WORK ITEM:
What you return must be an exact copy of the lines in the listing below between the line holding "fold (allowedRootPaths l)." and the line holding "Lemma preserves_rotation (P", inclusive, and nothing more.

☆ ☆ ☆

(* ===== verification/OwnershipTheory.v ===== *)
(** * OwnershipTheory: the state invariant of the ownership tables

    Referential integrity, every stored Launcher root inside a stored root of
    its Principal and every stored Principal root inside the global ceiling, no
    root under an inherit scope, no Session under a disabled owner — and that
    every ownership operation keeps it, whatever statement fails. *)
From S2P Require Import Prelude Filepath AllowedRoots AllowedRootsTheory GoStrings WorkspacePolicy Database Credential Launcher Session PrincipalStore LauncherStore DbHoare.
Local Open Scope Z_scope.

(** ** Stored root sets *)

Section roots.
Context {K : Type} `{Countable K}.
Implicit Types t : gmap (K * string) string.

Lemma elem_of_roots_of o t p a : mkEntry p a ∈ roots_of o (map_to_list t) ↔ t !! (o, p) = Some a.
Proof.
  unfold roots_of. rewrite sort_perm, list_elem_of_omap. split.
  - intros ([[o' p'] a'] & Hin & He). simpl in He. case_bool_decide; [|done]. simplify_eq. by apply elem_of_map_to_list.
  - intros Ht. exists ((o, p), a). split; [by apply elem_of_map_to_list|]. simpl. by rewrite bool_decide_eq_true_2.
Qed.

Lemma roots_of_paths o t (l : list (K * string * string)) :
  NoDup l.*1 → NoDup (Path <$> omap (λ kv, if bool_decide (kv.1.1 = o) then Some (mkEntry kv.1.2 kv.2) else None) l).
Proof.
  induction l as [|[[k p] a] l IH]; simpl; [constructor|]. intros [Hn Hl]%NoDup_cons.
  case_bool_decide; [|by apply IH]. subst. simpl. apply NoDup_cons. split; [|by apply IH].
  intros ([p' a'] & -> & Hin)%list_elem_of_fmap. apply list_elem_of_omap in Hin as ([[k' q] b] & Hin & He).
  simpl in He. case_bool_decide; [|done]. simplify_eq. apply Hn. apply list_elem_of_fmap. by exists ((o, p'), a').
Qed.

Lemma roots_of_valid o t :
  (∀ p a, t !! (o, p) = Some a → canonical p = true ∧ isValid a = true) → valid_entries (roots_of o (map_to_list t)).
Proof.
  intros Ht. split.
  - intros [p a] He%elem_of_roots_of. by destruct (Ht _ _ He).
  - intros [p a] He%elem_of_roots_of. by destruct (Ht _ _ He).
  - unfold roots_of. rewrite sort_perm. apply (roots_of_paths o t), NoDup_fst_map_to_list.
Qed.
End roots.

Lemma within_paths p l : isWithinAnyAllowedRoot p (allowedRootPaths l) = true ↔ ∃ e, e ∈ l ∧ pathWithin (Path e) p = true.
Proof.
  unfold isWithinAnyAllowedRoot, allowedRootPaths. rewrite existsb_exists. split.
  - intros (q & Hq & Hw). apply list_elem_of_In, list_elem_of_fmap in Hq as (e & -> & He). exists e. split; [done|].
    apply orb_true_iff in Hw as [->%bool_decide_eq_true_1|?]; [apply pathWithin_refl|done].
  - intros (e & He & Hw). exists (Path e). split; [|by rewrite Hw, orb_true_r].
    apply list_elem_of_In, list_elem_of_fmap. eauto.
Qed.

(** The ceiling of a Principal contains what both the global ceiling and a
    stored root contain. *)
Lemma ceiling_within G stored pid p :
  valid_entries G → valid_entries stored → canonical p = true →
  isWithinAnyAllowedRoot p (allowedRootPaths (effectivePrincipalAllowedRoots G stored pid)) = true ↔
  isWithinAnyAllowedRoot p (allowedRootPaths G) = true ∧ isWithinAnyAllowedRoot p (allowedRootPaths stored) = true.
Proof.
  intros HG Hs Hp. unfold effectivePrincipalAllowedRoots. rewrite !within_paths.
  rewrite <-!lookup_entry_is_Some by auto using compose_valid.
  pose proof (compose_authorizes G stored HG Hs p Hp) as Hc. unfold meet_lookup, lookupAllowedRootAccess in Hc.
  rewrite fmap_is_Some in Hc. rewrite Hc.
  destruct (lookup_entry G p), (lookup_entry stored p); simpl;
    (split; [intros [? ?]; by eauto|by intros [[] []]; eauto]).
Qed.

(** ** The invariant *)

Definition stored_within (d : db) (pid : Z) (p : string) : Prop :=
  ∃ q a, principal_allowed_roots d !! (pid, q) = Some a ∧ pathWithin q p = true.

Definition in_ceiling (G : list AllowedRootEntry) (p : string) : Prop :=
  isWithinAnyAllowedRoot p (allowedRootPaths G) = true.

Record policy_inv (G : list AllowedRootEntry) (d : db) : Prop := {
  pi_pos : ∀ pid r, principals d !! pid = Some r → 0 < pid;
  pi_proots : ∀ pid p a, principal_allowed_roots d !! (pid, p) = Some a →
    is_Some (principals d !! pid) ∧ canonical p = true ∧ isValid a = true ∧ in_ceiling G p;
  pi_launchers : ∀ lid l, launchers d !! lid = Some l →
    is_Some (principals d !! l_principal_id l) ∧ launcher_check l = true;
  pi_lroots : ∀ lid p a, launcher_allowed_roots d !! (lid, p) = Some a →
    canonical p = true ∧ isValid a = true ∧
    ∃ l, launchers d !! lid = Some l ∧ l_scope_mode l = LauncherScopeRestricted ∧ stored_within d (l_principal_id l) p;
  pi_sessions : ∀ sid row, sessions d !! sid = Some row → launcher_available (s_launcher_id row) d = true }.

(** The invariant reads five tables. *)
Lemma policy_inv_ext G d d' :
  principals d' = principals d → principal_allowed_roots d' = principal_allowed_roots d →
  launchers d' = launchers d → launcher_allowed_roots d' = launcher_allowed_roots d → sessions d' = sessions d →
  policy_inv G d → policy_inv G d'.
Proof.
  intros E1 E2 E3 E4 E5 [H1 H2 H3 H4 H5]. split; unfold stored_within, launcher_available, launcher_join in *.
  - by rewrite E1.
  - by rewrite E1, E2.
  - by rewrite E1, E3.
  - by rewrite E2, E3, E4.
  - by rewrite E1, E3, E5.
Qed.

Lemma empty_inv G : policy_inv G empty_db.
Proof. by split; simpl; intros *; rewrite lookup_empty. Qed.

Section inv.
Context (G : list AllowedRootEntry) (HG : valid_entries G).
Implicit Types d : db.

☆ ☆ ☆

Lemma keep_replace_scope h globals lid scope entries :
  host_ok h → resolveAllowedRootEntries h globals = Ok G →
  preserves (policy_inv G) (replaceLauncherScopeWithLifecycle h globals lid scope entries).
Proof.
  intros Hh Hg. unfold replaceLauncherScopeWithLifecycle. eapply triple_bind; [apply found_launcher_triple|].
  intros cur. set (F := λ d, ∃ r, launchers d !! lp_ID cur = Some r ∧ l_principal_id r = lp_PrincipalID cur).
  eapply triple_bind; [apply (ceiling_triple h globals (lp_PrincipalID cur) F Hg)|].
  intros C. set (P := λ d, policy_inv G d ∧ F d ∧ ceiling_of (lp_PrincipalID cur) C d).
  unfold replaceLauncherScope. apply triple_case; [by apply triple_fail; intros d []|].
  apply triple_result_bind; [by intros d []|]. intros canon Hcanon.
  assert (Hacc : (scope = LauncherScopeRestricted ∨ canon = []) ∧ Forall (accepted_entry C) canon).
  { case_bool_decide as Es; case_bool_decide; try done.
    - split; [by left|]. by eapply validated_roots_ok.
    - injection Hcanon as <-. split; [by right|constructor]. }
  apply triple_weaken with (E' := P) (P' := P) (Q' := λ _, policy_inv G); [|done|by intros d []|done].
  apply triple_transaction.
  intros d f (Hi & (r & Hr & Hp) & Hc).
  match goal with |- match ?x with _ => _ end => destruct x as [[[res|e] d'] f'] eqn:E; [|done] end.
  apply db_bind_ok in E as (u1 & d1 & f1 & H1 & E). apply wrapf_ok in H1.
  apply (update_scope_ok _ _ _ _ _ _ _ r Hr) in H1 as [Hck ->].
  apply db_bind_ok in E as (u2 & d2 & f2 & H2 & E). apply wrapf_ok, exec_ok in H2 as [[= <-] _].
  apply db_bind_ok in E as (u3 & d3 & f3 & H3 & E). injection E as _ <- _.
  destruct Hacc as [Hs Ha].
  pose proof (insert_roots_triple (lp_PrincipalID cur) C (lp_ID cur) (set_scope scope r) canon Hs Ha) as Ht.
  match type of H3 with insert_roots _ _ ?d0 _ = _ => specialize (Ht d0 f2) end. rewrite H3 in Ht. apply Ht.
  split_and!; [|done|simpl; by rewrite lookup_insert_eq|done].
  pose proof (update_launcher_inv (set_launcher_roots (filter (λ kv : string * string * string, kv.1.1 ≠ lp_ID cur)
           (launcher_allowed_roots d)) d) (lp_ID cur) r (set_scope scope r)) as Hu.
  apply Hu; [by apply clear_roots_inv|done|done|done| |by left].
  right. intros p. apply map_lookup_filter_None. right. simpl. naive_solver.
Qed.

☆ ☆ ☆

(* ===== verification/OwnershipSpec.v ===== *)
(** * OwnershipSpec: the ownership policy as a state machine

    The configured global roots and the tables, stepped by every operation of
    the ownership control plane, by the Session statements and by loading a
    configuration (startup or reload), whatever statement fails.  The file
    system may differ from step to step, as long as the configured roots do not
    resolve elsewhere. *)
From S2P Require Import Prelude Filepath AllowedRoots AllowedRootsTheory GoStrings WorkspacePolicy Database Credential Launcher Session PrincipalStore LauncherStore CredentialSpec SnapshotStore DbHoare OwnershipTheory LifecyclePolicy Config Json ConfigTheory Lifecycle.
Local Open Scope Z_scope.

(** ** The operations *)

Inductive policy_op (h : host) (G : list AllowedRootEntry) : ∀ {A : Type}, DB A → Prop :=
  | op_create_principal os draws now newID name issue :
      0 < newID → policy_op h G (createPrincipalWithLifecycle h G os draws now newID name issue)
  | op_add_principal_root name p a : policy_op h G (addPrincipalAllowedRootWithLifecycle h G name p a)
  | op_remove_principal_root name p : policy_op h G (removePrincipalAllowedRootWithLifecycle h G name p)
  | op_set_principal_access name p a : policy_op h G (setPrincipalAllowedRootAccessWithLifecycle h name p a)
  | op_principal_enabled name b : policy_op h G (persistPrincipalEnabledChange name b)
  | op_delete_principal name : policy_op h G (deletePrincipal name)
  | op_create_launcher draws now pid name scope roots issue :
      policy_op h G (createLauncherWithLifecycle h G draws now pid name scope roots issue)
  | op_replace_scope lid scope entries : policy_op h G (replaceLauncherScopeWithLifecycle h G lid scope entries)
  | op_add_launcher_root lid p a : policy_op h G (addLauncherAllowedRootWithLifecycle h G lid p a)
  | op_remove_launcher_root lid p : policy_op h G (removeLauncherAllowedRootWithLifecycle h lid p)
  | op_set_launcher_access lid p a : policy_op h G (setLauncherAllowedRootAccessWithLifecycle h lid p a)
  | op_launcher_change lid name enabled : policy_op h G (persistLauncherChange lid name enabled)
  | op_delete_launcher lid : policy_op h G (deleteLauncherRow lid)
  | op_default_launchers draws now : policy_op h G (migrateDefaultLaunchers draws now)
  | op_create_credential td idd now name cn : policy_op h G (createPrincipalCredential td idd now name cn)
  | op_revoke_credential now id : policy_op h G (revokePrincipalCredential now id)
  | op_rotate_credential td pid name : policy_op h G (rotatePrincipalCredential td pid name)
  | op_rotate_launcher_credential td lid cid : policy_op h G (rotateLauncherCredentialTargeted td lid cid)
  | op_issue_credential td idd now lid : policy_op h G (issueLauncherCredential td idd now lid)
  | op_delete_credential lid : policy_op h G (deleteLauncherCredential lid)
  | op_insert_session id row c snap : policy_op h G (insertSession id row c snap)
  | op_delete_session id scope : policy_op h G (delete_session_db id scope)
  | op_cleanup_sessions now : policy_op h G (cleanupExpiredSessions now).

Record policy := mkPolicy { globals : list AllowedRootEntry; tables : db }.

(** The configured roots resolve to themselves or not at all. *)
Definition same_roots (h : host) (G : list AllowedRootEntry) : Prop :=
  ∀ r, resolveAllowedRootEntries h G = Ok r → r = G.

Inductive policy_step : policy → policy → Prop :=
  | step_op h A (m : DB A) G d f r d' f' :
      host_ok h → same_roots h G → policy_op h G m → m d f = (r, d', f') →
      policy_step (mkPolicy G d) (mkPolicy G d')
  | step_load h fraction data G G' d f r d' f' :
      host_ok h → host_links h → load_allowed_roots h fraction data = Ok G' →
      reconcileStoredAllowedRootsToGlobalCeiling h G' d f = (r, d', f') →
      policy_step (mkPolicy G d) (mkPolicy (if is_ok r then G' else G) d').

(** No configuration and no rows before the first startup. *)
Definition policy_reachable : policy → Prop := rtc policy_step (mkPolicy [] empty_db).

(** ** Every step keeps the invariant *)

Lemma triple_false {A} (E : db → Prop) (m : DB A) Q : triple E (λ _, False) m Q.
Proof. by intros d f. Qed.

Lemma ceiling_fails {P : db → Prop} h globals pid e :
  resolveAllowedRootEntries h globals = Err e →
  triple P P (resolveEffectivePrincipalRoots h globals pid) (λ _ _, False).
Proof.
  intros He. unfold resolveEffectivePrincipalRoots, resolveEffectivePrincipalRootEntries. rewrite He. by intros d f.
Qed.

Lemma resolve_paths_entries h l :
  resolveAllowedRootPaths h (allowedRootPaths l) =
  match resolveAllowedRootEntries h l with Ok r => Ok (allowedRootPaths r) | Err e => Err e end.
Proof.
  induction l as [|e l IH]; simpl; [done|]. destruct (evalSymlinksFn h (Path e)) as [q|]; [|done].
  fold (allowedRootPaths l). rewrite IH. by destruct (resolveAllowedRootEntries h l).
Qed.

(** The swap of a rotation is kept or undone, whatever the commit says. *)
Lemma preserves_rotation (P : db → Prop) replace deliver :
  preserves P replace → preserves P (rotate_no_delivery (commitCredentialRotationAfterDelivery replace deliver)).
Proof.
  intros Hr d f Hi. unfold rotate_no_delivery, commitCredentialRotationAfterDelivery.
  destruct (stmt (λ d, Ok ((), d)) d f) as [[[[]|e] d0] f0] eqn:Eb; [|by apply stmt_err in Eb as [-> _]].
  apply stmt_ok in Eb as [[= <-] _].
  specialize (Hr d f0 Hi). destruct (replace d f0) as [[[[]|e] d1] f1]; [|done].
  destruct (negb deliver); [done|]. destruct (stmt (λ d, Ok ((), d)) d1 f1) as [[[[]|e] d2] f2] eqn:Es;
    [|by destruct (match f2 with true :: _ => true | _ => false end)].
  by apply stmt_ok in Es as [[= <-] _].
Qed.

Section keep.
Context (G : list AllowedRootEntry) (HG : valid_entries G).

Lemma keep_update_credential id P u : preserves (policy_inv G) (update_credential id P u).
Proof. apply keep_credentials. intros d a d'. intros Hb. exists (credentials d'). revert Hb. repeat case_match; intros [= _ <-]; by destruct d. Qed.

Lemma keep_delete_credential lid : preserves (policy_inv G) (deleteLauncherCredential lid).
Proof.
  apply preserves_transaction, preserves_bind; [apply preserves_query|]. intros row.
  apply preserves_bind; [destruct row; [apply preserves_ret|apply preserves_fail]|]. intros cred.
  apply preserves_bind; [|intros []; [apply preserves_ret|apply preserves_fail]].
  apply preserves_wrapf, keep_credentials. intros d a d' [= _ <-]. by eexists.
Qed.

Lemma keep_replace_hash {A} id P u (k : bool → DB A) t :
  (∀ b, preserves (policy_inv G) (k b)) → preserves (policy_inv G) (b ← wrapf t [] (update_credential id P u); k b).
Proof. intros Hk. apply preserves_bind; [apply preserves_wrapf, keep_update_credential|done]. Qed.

☆ ☆ ☆

OUTPUT FOR THIS TASK:
  fold (allowedRootPaths l). rewrite IH. by destruct (resolveAllowedRootEntries h l).
Qed.

(** The swap of a rotation is kept or undone, whatever the commit says. *)
Lemma preserves_rotation (P : db → Prop) replace deliver :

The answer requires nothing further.